**Work required**
Beneath this task are records; print exactly the stretch of them from the line with "- split; [by" through the line with "kids v' !! c", both ends included.
Excerpted data Start Marker
(** An image that is not there is not dropped. *)
Lemma steps_drops_alive v tr v' x : steps v tr v' → kids v !! x = None → x ∉ drops tr.
Proof.
  induction 1 as [v|l tr v1 v2 v3 Hl _ IH]; intros Hx; [by apply not_elem_of_nil|].
  pose proof (step_kids_mono l v1 v2 x Hl Hx) as Hx2. apply IH in Hx2.
  destruct Hl as [|id layers t k k' Hk]; simpl in *; [done|].
  rewrite not_elem_of_cons. split; [|done]. intros ->. congruence.
Qed.

(** The images that disappear are those dropped. *)
Lemma steps_gone v tr v' x :
  steps v tr v' → kids v !! x ≠ None → kids v' !! x = None ↔ x ∈ drops tr.
Proof.
  induction 1 as [v|l tr v1 v2 v3 Hl Hs IH]; intros Hx.
  { simpl. rewrite elem_of_nil. naive_solver. }
  destruct Hl as [|id layers t k k' Hk _ _ _ [Hd Hd']]; simpl in *; [by apply IH|].
  rewrite elem_of_cons. destruct (decide (x = id)) as [->|Hne].
  - split; [by left|]. intros _. by eapply steps_kids_mono.
  - specialize (Hd' x Hne). destruct (k !! x); [|done]. destruct (k' !! x); [|done].
    rewrite IH by done. naive_solver.
Qed.

(** [v'] has fewer images than [v]: whoever lost a child lost it for good, and
    an image goes after its children. *)
Definition closed (v v' : view) : Prop :=
  ∀ x a, kids v !! x = Some a → ∀ c, c ∈ a →
    kids v' !! c = None ∨ ∃ b, kids v' !! x = Some b ∧ c ∈ b.

Lemma step_closed l v v' : step l v v' → closed v v'.
Proof.
  destruct 1 as [r logged t k|id layers t k k' Hk _ _ _ [Hd Hd']]; intros x a Hx c Hc; simpl in *; [eauto|].
  destruct (decide (x = id)) as [->|Hne]; [rewrite Hx in Hk; set_solver|].
  specialize (Hd' x Hne). rewrite Hx in Hd'. destruct (k' !! x) as [b|]; [|done].
  destruct (decide (c = id)) as [->|]; [by left|]. right. exists b. set_solver.
Qed.

Lemma steps_closed v tr v' : steps v tr v' → closed v v'.
Proof.
  induction 1 as [v|l tr v1 v2 v3 Hl Hs IH]; intros x a Hx c Hc; [eauto|].
  destruct (step_closed l v1 v2 Hl x a Hx c Hc) as [Hn|(b & Hb & Hcb)].
  - left. by eapply steps_kids_mono.
  - by eapply IH.
Qed.

(** Every drop leaves one image less. *)
Lemma steps_size v tr v' : steps v tr v' → size (kids v') + length (drops tr) = size (kids v).
Proof.
  induction 1 as [v|l tr v1 v2 v3 Hl _ IH]; simpl; [lia|].
  destruct Hl as [|id layers t k k' Hk _ _ _ [Hd Hd']]; simpl in *; [done|].
  assert (dom k' = dom k ∖ {[ id ]}) as Hdom.
  { apply set_eq. intros x. rewrite elem_of_difference, elem_of_singleton, !elem_of_dom.
    destruct (decide (x = id)) as [->|Hne]; [rewrite Hd; split; [by intros [? ?]|naive_solver]|].
    specialize (Hd' x Hne). destruct (k !! x), (k' !! x); try done; naive_solver. }
  rewrite <-!size_dom in *. rewrite Hdom, size_difference, size_singleton in IH.
  - assert (size (dom k) ≠ 0); [|lia]. intros ?%size_empty_inv. apply elem_of_dom_2 in Hk. set_solver.
  - apply elem_of_dom_2 in Hk. set_solver.
Qed.

(** What is known of a dropped image at the start. *)
Lemma steps_drop_safe v tr v' x :
  steps v tr v' → x ∈ drops tr →
  ¬ in_use_running cs x ∧ (¬ in_use cs x ∨ force = true ∧ x = tgt) ∧
  (x ≠ tgt → ∀ r, tags v !! r ≠ Some x) ∧ ∀ r, tags v' !! r ≠ Some x.
Proof.
  intros Hs. induction Hs as [v|l tr v1 v2 v3 Hl Hs IH]; [by intros ?%elem_of_nil|].
  destruct (steps_tags _ _ _ Hs) as [_ Ht3].
  destruct Hl as [r logged t k Hr|id layers t k k' Hk Hnt Hrun Huse Hd]; simpl in *.
  - intros Hx. destruct (IH Hx) as (H1 & H2 & H3 & H4). split_and!; try done.
    intros Hne r' Hr'. apply (H3 Hne r'). rewrite lookup_delete_ne; [done|]. intros ->. congruence.
  - intros [->|Hx]%elem_of_cons; [|by apply IH].
    split_and!; [done..|intros _; apply Hnt|]. intros r Hr. rewrite Ht3 in Hr. case_decide; [done|]. by apply (Hnt r).
Qed.
End machine.

Lemma lineage_ext par par' id l :
  (∀ x, x ∈ l → par x = par' x) → lineage par id l → lineage par' id l.
Proof.
  revert id. induction l as [|x l IH]; intros id He; simpl; [done|].
  intros [-> [->|(p & Hp & Hl)]]; split; try done; [by left|right].
  exists p. rewrite <-(He id) by (by left). split; [done|]. apply IH; [|done]. intros y Hy. apply He. by right.
Qed.

(** ** Facts about the stores *)

Lemma fs_Delete_other id b x k :
  x ≠ id → content (fs_Delete id b).2 !! x = content b !! x ∧
           metadata (fs_Delete id b).2 !! (x, k) = metadata b !! (x, k).
Proof.
  intros Hx. assert (∀ b, content (tick b).2 = content b ∧ metadata (tick b).2 = metadata b) as Ht.
  { intros b'. unfold tick. by destruct (io b'). }
  assert (filter (λ kv : (ID * string) * string, kv.1.1 ≠ id) (metadata b) !! (x, k) = metadata b !! (x, k)) as Hf.
  { destruct (metadata b !! (x, k)) as [y|] eqn:E.
    - by apply map_lookup_filter_Some.
    - apply map_lookup_filter_None. by left. }
  unfold fs_Delete. destruct (Ht b) as [Hc Hm]. destruct (tick b) as [ok1 b1]. simpl in *.
  destruct ok1; simpl; [|by rewrite Hc, Hm].
  set (b2 := mkFS _ _ _). destruct (Ht b2) as [Hc2 Hm2]. destruct (tick b2) as [ok2 b3]. simpl in *.
  destruct ok2; [|simpl; rewrite Hc2, Hm2; simpl; by rewrite Hc, Hm].
  destruct (content b3 !! id); simpl; rewrite ?lookup_delete_ne by done; rewrite Hc2, Hm2; simpl; by rewrite Hc, Hm.
Qed.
Excerpted data End Marker
**Output for this exercise**
  - split; [by left|]. intros _. by eapply steps_kids_mono.
  - specialize (Hd' x Hne). destruct (k !! x); [|done]. destruct (k' !! x); [|done].
    rewrite IH by done. naive_solver.
Qed.

(** [v'] has fewer images than [v]: whoever lost a child lost it for good, and
    an image goes after its children. *)
Definition closed (v v' : view) : Prop :=
  ∀ x a, kids v !! x = Some a → ∀ c, c ∈ a →
    kids v' !! c = None ∨ ∃ b, kids v' !! x = Some b ∧ c ∈ b.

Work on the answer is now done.